Le futur contrôle d’AccorHotels se jouera en partie cette semaine.

Par un scrutin sur les droits de vote doubles, ce sera à l’assemblée générale de décider vendredi si elle valide la montée en puissance prévisible de l’influence des grands actionnaires étrangers.

Plus encore que d’autres stars du CAC40, Accor est français par son histoire et la localisation de son siège, mais international par ses actionnaires.

Le premier d’entre eux est le chinois JinJiang, avec 12,5% des titres, suivi du fonds souverain Qatari avec 10%. Le prince saoudien Al Walid suit avec 5%.

Et comme dans la plupart des autres sociétés du CAC 40, les droits de vote doubles sont attribués chez Accor après deux ans de détention.

C’est ce qui chagrine la société activiste PhiTrust, qui craint que le chinois JinJiang par exemple ne s’assure le contrôle par le simple jeu de ses droits de vote. Le doublement commencera dès septembre.

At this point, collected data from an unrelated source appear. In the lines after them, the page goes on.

(* ===== verification/Timer.v ===== *)
(** * Timers ([velocity-workflow-engine/src/timer_engine.rs])

    The timer heap and one pass of the background thread.  [BinaryHeap] is modelled
    by its contents: [peek] and [pop] take an entry with the earliest deadline,
    here the first such entry of the list.  The library does not say which of two
    equal entries comes first, and nothing below depends on it. *)

From stdpp Require Import sorting.
From S2P Require Import Prelude.

Module Timer.

Record TimerEntry : Type := mkTimer {
  fire_at : Z;
  timer_key : Z;
  timer_id : Z;
}.

Record TimerEngine : Type := mkTimerEngine {
  heap : list TimerEntry;
  timer_shutdown : bool;
  next_timer_id : Z;
}.

Definition timer_engine_new : TimerEngine := mkTimerEngine [] false 1.

(** The entry that [peek] returns, and the heap after [pop]. *)
Fixpoint pop_earliest (h : list TimerEntry) : option (TimerEntry * list TimerEntry) :=
  match h with
  | [] => None
  | e :: h =>
      match pop_earliest h with
      | Some (m, rest) => if fire_at e <=? fire_at m then Some (e, h) else Some (m, e :: rest)
      | None => Some (e, [])
      end
  end.

(** [Instant::now() + delay]: the instants are not bounded here.  The source panics when the sum is no
    [Instant], which takes delays of more than the 2^64 milliseconds that the engine passes. *)
Definition schedule (t : TimerEngine) (key delay now : Z) : TimerEngine * Z :=
  (mkTimerEngine (heap t ++ [mkTimer (now + delay) key (next_timer_id t)]) (timer_shutdown t)
     (wrap 64 (next_timer_id t + 1)), next_timer_id t).

(** Drain the heap, push back every entry with another id. *)
Definition cancel_timer (t : TimerEngine) (id : Z) : TimerEngine * bool :=
  let kept := List.filter (fun e => negb (timer_id e =? id)) (heap t) in
  (mkTimerEngine kept (timer_shutdown t) (next_timer_id t), (length kept <? length (heap t))%nat).

Definition timer_pending_count (t : TimerEngine) : nat := length (heap t).

(** [while let Some(entry) = heap.peek() { if entry.fire_at <= now { fired.push(pop) } else
    { break } }], with the heap's length as fuel. *)
Fixpoint pop_due (fuel : nat) (now : Z) (h : list TimerEntry) : list TimerEntry * list TimerEntry :=
  match fuel with
  | O => ([], h)
  | S fuel =>
      match pop_earliest h with
      | Some (e, rest) =>
          if fire_at e <=? now then
            let '(fired, h') := pop_due fuel now rest in (e :: fired, h')
          else ([], h)
      | None => ([], h)
      end
  end.

(** One pass of the thread: what it fires (the callback runs on each, in order), and for how
    long it waits when nothing is due. *)
Definition timer_pass (t : TimerEngine) (now : Z) : TimerEngine * list TimerEntry * option Z :=
  let '(fired, h) := pop_due (length (heap t)) now (heap t) in
  let wait := match pop_earliest h with Some (e, _) => fire_at e - now | None => 500 end in
  (mkTimerEngine h (timer_shutdown t) (next_timer_id t), fired,
   match fired with [] => Some (Z.min wait 100) | _ => None end).

Definition timer_stop (t : TimerEngine) : TimerEngine := mkTimerEngine (heap t) true (next_timer_id t).

(** ** Popping *)

Lemma pop_earliest_Some h e rest :
  pop_earliest h = Some (e, rest) -> h ≡ₚ e :: rest /\ Forall (fun x => fire_at e <= fire_at x) rest.
Proof.
  revert e rest. induction h as [|x h IH]; intros e rest; simpl; [done|].
  destruct (pop_earliest h) as [[m r]|] eqn:Hp.
  - destruct (IH m r eq_refl) as [Hperm Hmin]. destruct (Z.leb_spec (fire_at x) (fire_at m)) as [Hle|Hlt];
      intros; simplify_eq.
    + split; [done|]. rewrite Hperm. constructor; [done|]. eapply Forall_impl; [exact Hmin|].
      simpl. intros; lia.
    + split; [rewrite Hperm; constructor|]. constructor; [lia|done].
  - intros; simplify_eq. assert (h = []) as -> by (destruct h as [|y h]; [done|]; simpl in Hp;
      destruct (pop_earliest h) as [[]|]; [destruct (fire_at y <=? _)|]; done).
    split; [done|constructor].
Qed.

Lemma pop_earliest_None h : pop_earliest h = None -> h = [].
Proof.
  destruct h as [|x h]; [done|]. simpl. destruct (pop_earliest h) as [[m r]|]; [|done].
  by destruct (fire_at x <=? fire_at m).
Qed.

Definition earlier (a b : TimerEntry) : Prop := fire_at a <= fire_at b.

Lemma pop_due_spec fuel now h :
  (length h <= fuel)%nat ->
  let '(fired, rest) := pop_due fuel now h in
  h ≡ₚ fired ++ rest /\ Forall (fun e => fire_at e <= now) fired /\
  Forall (fun e => now < fire_at e) rest /\ StronglySorted earlier fired.
Proof.
  revert h. induction fuel as [|fuel IH]; intros h Hlen; simpl.
  { destruct h; [|simpl in Hlen; lia]. split_and!; constructor. }
  destruct (pop_earliest h) as [[e rest]|] eqn:Hp.
  - apply pop_earliest_Some in Hp as [Hperm Hmin]. destruct (Z.leb_spec (fire_at e) now).
    + specialize (IH rest). destruct (pop_due fuel now rest) as [fired h'].
      destruct IH as (Hp' & Hf & Hr & Hs).
      { rewrite Hperm in Hlen. simpl in Hlen. lia. }
      split_and!; [by rewrite Hperm, Hp'|by constructor|done|]. constructor; [done|].
      rewrite Hp' in Hmin. by apply Forall_app in Hmin as [? _].
    + split_and!; [done|constructor| |constructor]. rewrite Hperm. constructor; [done|].
      eapply Forall_impl; [exact Hmin|]. simpl. intros; lia.
  - apply pop_earliest_None in Hp as ->. split_and!; constructor.
Qed.

(** ** Runs *)

Inductive timer_op : Type :=
| TSchedule (key delay now : Z)
| TCancel (id : Z)
| TPass (now : Z).

(** The timers scheduled, fired and cancelled so far. *)
Record timer_log : Type := mkLog {
  scheduled : list TimerEntry;
  fired : list TimerEntry;
  cancelled : list TimerEntry;
}.

Definition timer_step (st : TimerEngine * timer_log) (o : timer_op) : TimerEngine * timer_log :=
  let '(t, l) := st in
  match o with
  | TSchedule key delay now =>
      ((schedule t key delay now).1,
       mkLog (scheduled l ++ [mkTimer (now + delay) key (schedule t key delay now).2]) (fired l) (cancelled l))
  | TCancel id =>
      ((cancel_timer t id).1,
       mkLog (scheduled l) (fired l) (cancelled l ++ List.filter (fun e => timer_id e =? id) (heap t)))
  | TPass now => ((timer_pass t now).1.1, mkLog (scheduled l) (fired l ++ (timer_pass t now).1.2) (cancelled l))
  end.

Definition timer_run (os : list timer_op) : TimerEngine * timer_log :=
  foldl timer_step (timer_engine_new, mkLog [] [] []) os.

Definition timers_accounted (st : TimerEngine * timer_log) : Prop :=
  scheduled st.2 ≡ₚ fired st.2 ++ cancelled st.2 ++ heap st.1.

Lemma filter_split {A} (f : A -> bool) (l : list A) :
  l ≡ₚ List.filter f l ++ List.filter (fun x => negb (f x)) l.
Proof.
  induction l as [|x l IH]; simpl; [done|]. destruct (f x); simpl; [by f_equiv|].
  by rewrite <- Permutation_middle, <- IH.
Qed.

Lemma timer_step_accounted st o : timers_accounted st -> timers_accounted (timer_step st o).
Proof.
  destruct st as [t l]. unfold timers_accounted. simpl. intros Hacc. destruct o as [key delay now|id|now]; simpl.
  - rewrite Hacc. by rewrite <- !app_assoc.
  - rewrite Hacc, (filter_split (fun e => timer_id e =? id) (heap t)) at 1. by rewrite <- !app_assoc.
  - unfold timer_pass. pose proof (pop_due_spec (length (heap t)) now (heap t) ltac:(done)) as Hpop.
    destruct (pop_due _ now (heap t)) as [f h]. destruct Hpop as (Hp & _). simpl.
    rewrite Hacc, Hp, <- app_assoc. f_equiv. rewrite !app_assoc. f_equiv. apply Permutation_app_comm.
Qed.

Lemma timer_run_ids os (st : TimerEngine * timer_log) (n : Z) :
  0 < n -> n + Z.of_nat (length os) < 2 ^ 64 ->
  next_timer_id st.1 = n -> NoDup (map timer_id (scheduled st.2)) ->
  Forall (fun e => timer_id e < n) (scheduled st.2) ->
  NoDup (map timer_id (scheduled (foldl timer_step st os).2)).
Proof.
  revert st n. induction os as [|o os IH]; intros [t l] n Hn Hlt Hid Hnd Hb; [done|].
  cbn [foldl length] in *. destruct o as [key delay now|id|now]; cbn [fst snd] in *.
  - apply (IH _ (n + 1)); simpl; rewrite ?Hid; [lia|lia|apply wrap_id; ranges|..].
    + rewrite map_app. apply NoDup_app. split_and!; [done| |apply NoDup_singleton].
      intros x Hx Hx'. apply list_elem_of_singleton in Hx' as ->.
      apply list_elem_of_fmap in Hx as (e & He & Hin). rewrite Forall_forall in Hb.
      specialize (Hb e Hin). cbn in He, Hb. lia.
    + apply Forall_app. split; [|by repeat constructor; simpl; lia].
      eapply Forall_impl; [exact Hb|]. simpl. intros; lia.
  - apply (IH _ n); simpl; (done || lia).
  - apply (IH _ n); [lia|lia| |done|done]. simpl. unfold timer_pass.
    destruct (pop_due _ now (heap t)). done.
Qed.

(** C30. Timers fire exactly once: in any sequence of schedules, cancellations
    and passes, the scheduled timers, whose ids are all distinct, are those fired,
    those cancelled and those still pending; a further pass fires exactly the
    pending timers that are due, in the order of their deadlines, and cancelling
    reports whether the timer was still pending. *)
Theorem timers_fire_exactly_once (os : list timer_op) (now : Z)
  (Hlen : Z.of_nat (length os) + 1 < 2 ^ 64) :
  let '(t, l) := timer_run os in
  scheduled l ≡ₚ fired l ++ cancelled l ++ heap t /\
  NoDup (map timer_id (scheduled l)) /\
  (timer_pass t now).1.2 ≡ₚ List.filter (fun e => fire_at e <=? now) (heap t) /\
  StronglySorted earlier (timer_pass t now).1.2 /\
  heap (timer_pass t now).1.1 ≡ₚ List.filter (fun e => negb (fire_at e <=? now)) (heap t) /\
  (forall id, (cancel_timer t id).2 = existsb (fun e => timer_id e =? id) (heap t)).
Proof.
  assert (Hacc : timers_accounted (timer_run os)).
  { unfold timer_run. assert (H0 : timers_accounted (timer_engine_new, mkLog [] [] [])) by apply Permutation_refl.
    revert H0. generalize (timer_engine_new, mkLog [] [] []) as st.
    induction os as [|o os IH]; intros st Hst; [done|]. apply IH; [simpl in Hlen; lia|].
    by apply timer_step_accounted. }
  assert (Hids : NoDup (map timer_id (scheduled (timer_run os).2))).
  { apply (timer_run_ids os _ 1); simpl; (lia || done || constructor). }
  destruct (timer_run os) as [t l]. unfold timers_accounted in Hacc. simpl in *.
  split; [done|]. split; [done|]. unfold timer_pass.
  pose proof (pop_due_spec (length (heap t)) now (heap t) ltac:(done)) as Hpop.
  destruct (pop_due _ now (heap t)) as [f h]. destruct Hpop as (Hp & Hf & Hr & Hs). simpl.
  assert (Hall : forall p l', Forall (fun e : TimerEntry => p e = true) l' -> List.filter p l' = l').
  { intros p l'. induction 1 as [|e l' He _ IH]; simpl; [done|]. by rewrite He, IH. }
  assert (Hnone : forall p l', Forall (fun e : TimerEntry => p e = false) l' -> List.filter p l' = []).
  { intros p l'. induction 1 as [|e l' He _ IH]; simpl; [done|]. by rewrite He, IH. }
  split_and!; [|done| |].
  - rewrite Hp, List.filter_app, (Hall _ f), (Hnone _ h), app_nil_r; [done|..].
    + eapply Forall_impl; [exact Hr|]. simpl. intros. by apply Z.leb_gt.
    + eapply Forall_impl; [exact Hf|]. simpl. intros. by apply Z.leb_le.
  - rewrite Hp, List.filter_app, (Hall _ h), (Hnone _ f); [done|..].
    + eapply Forall_impl; [exact Hf|]. simpl. intros x Hx. by rewrite (proj2 (Z.leb_le _ _) Hx).
    + eapply Forall_impl; [exact Hr|]. simpl. intros x Hx. by rewrite (proj2 (Z.leb_gt _ _) Hx).
  - intros id. unfold cancel_timer. cbn [snd]. clear.
    induction (heap t) as [|e l IH]; [done|]. simpl. destruct (timer_id e =? id); simpl.
    + apply Nat.ltb_lt. pose proof (sublist_length _ _ (filter_sublist (fun e => negb (timer_id e =? id)) l)). lia.
    + exact IH.
Qed.

Lemma timers_fire_exactly_once_witness :
  let '(t, l) := timer_run [TSchedule 7 50 0; TSchedule 8 10 0; TSchedule 9 20 0; TCancel 3; TPass 15] in
  fired l = [mkTimer 10 8 2] /\ cancelled l = [mkTimer 20 9 3] /\ heap t = [mkTimer 50 7 1] /\
  StronglySorted earlier (timer_pass t 60).1.2.
Proof.
  pose proof (timers_fire_exactly_once
    [TSchedule 7 50 0; TSchedule 8 10 0; TSchedule 9 20 0; TCancel 3; TPass 15] 60 ltac:(done)) as Ht.
  vm_compute in Ht |- *. destruct Ht as (_ & _ & _ & Hs & _). split_and!; try reflexivity. exact Hs.
Defined.

End Timer.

Aussi, l’activiste propose-t-il de limiter les droits de vote doubles aux seuls actionnaires qui en disposent déjà.

A savoir la seule société d’investissement Eurazeo, qui n’a pas vocation à rester au capital, et les fondateurs d’Accor.

Le conseil est hostile à cette résolution de PhiTrust qui a d’autant moins de chance d’être adoptée qu’une majorité des deux-tiers est requise.

Mais le soutien qu’elle obtiendra ne sera pas sans importance, et pas seulement parce qu’Accor sera un peu plus chinois après l’AG qu’avant.

Il rappellera que le contrôle rampant vise d’abord à priver les actionnaires d’un dédommagement via une offre publique en cas de prise de contrôle par l’un d’eux.

Le cas Vivendi, désormais sous le contrôle exclusif de Vincent Bolloré, en est la plus parfaite illustration.